AUTHOR=Liu Bowen , Zhao Sen , Yan Zihui , Zhao Lina , Lin Jiachen , Wang Shengru , Niu Yuchen , Li Xiaoxin , Qiu Guixing , Deciphering Disorders Involving Scoliosis and COmorbidities (DISCO) study , Zhang Terry Jianguo , Wu Zhihong , Wu Nan
TITLE=Variants Affecting the C-Terminal of CSF1R Cause Congenital Vertebral Malformation Through a Gain-of-Function Mechanism
JOURNAL=Frontiers in Cell and Developmental Biology
VOLUME=9
YEAR=2021
URL=https://www.frontiersin.org/journals/cell-and-developmental-biology/articles/10.3389/fcell.2021.641133
DOI=10.3389/fcell.2021.641133
ISSN=2296-634X
ABSTRACT=
CSF1R encodes the colony-stimulating factor 1 receptor which regulates the proliferation, differentiation, and biological activity of monocyte/macrophage lineages. Pathogenic variants in CSF1R could lead to autosomal dominant adult-onset leukoencephalopathy with axonal spheroids and pigmented glia or autosomal recessive skeletal dysplasia. In this study, we identified three heterozygous deleterious rare variants in CSF1R from a congenital vertebral malformation (CVM) cohort. All of the three variants are located within the carboxy-terminal region of CSF1R protein and could lead to an increased stability of the protein.

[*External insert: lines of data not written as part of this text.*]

Lemma logs_nil l l' : log (os l') = log (os l) -> logs l l'.
Proof. intros E. exists []. rewrite app_nil_r. split_and!; [done|done|by left]. Qed.

Lemma logs_one l l' e :
  log (os l') = log (os l) ++ [e] -> is_queued e = false -> known l e -> logs l l'.
Proof. intros E Hq He. exists [e]. split_and!; [done|by repeat constructor|left; by repeat constructor]. Qed.

Lemma told_known l e : told e = true -> known l e.
Proof. by destruct e. Qed.
Lemma told_queued e : told e = true -> is_queued e = false.
Proof. by destruct e. Qed.

Lemma logs_finish l sid s s' l' :
  finish l sid s = (s', l') -> logs l (close_stdin l' sid s').
Proof.
  intros Hf. destruct (finish_cases _ _ _ _ _ Hf) as [[-> ->]|(Hn & He & Ho & -> & ->)];
    match goal with |- logs _ (close_stdin ?l ?sid ?s) =>
      destruct (close_cases l sid s) as [[Hc ->]|[[Hc ->]|(w & Hc & _ & ->)]] end;
    try unwatch; try (by apply logs_nil);
    (eapply logs_one; [cbn; match goal with Ho : same_world _ _ |- _ => by rewrite (sw_log _ _ Ho) end|done|done]).
Qed.

Ltac logged_one := eapply logs_one; [reflexivity|reflexivity|cbn; first [exact I|by eauto]].

Lemma step_logs `{SessionEnv} X l l' : step X l l' -> logs l l'.
Proof.
  destruct 1 as [l o Ho|l e He|l sid s st w data t Hs Hw Hd Hr HX|l sid s st w Hs Hw HX
    |l sid s w data rest Hs Hw Hq HX|l sid s w Hs Hw HX|l aid|l aid a data Ha HX Hb Hd|l aid a Ha
    |l aid a s kind payload rest s' l' Ha Hs HX Hp Hz Hk Ht|l aid a s Ha Hs HX Hq|l aid a Ha HX
    |l aid a Ha HX|l aid a s c out Ha Hs HX Hc Hf|l aid a s Ha Hs HX Hf Hc He|l aid a n Ha HX Hn Hle
    |l aid a payload Ha HX Hc|l id s status Hs HX|l id status Hs|l sid s w Hs Hw|l sid s v Hs|l sid t
    |l id s Hs Hf Ha Hk|l sid s s' l' Hs HX Hf|l sid s outs stdin pidfd Hs HX F1 F2 F3
    |l aid a w Ha HX Ht|l exits|l b|l t]; try (by apply logs_nil); try logged_one.
  - apply logs_nil, Ho.
  - eapply logs_one; [reflexivity|by apply told_queued|by apply told_known].
  - unwatch. apply logs_nil, Ho.
  - unwatch. eapply logs_one; [cbn; by rewrite (sw_log _ _ Ho)|done|done].
  - destruct (detach_shape l aid) as [[_ ->]|(a & o & Ha & Ho & ->)]; [by apply logs_nil|].
    case_match; (eapply logs_one; [cbn; by rewrite (sw_log _ _ Ho)|done|done]).
  - destruct (take_frame_framed _ _ _ _ _ _ _ _ Ht) as [_ _ (o & es & Ho & -> & Hes)].
    exists (EFrame aid kind payload :: es). split.
    + cbn. rewrite (sw_log _ _ Ho). cbn. by rewrite <-app_assoc.
    + destruct Hes as [[_ [->|(e & -> & He)]]|(-> & _ & _ & _ & ->)]; (split; [constructor; [cbn; eauto|]|]).
      * constructor.
      * left. by repeat constructor.
      * constructor; [by apply told_known|constructor].
      * left. constructor; [done|]. constructor; [by apply told_queued|constructor].
      * constructor; [cbn; eauto|constructor].
      * right. eauto.
  - cbn. destruct (s_pidfd s); [unwatch|]; (apply (logs_one _ _ (EExited id status)); [cbn|done|done]); [|done].
    by rewrite (sw_log _ _ Ho).
  - unwatch. apply logs_nil, Ho.
  - destruct (kill_timer_shape t l sid) as [->|(s & ws & o & es & Hs & -> & Ho & Hz & Hes)]; [by apply logs_nil|].
    exists es. split_and!; [cbn; by rewrite (sw_log _ _ Ho)| |left]; (eapply Forall_impl; [exact Hes|]; by intros []).
  - by eapply logs_finish.
Qed.

Lemma step_counters `{SessionEnv} X l l' :
  step X l l' -> start_ids (cmd_queue l') = start_ids (cmd_queue l) /\
    next_id (os l') = next_id (os l) /\ next_attachment l' = next_attachment l.
Proof.
  destruct 1; try done; try (by unwatch; split_and!; [|apply Ho|]); cbn.
  - split_and!; [done|by apply H0|done].
  - destruct (detach_shape l aid) as [[_ ->]|(a & o & Ha & Ho & ->)]; [done|].
    case_match; cbn; (split_and!; [done|by rewrite (sw_next_id _ _ Ho)|done]).
  - match goal with Ht : take_frame _ _ _ _ _ _ = _ |- _ => apply take_frame_framed in Ht end.
    destruct H6 as [_ _ (o & es & Ho & -> & _)]. cbn. split_and!; [done|by rewrite (sw_next_id _ _ Ho)|done].
  - case_match; [unwatch|done]. split_and!; [done|by rewrite (sw_next_id _ _ Ho)|done].
  - destruct (kill_timer_shape t l sid) as [->|(s & ws & o & es & Hs & -> & Ho & _)]; [done|].
    cbn. split_and!; [done|by rewrite (sw_next_id _ _ Ho)|done].
  - match goal with Hf : finish _ _ _ = _ |- _ => destruct (finish_cases _ _ _ _ _ Hf) as [[-> ->]|(Hn & He & Ho' & -> & ->)] end;
    match goal with |- context [close_stdin ?l ?sid ?s] =>
      destruct (close_cases l sid s) as [[Hc ->]|[[Hc ->]|(w & Hc & _ & ->)]] end; try done;
    unwatch; cbn; (split_and!; [done|by rewrite (sw_next_id _ _ Ho)|done]).
  - rewrite start_ids_app, start_ids_exits, app_nil_r. done.
Qed.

Therefore, we established a zebrafish model overexpressing CSF1R. The zebrafish model exhibits CVM phenotypes such as hemivertebral and vertebral fusion. Furthermore, overexpression of the mutated CSF1R mRNA depleted of the carboxy-terminus led to a higher proportion of zebrafish with vertebral malformations than wild-type CSF1R mRNA did (p = 0.03452), implicating a gain-of-function effect of the C-terminal variant. In conclusion, variants affecting the C-terminal of CSF1R could cause CVM though a potential gain-of-function mechanism.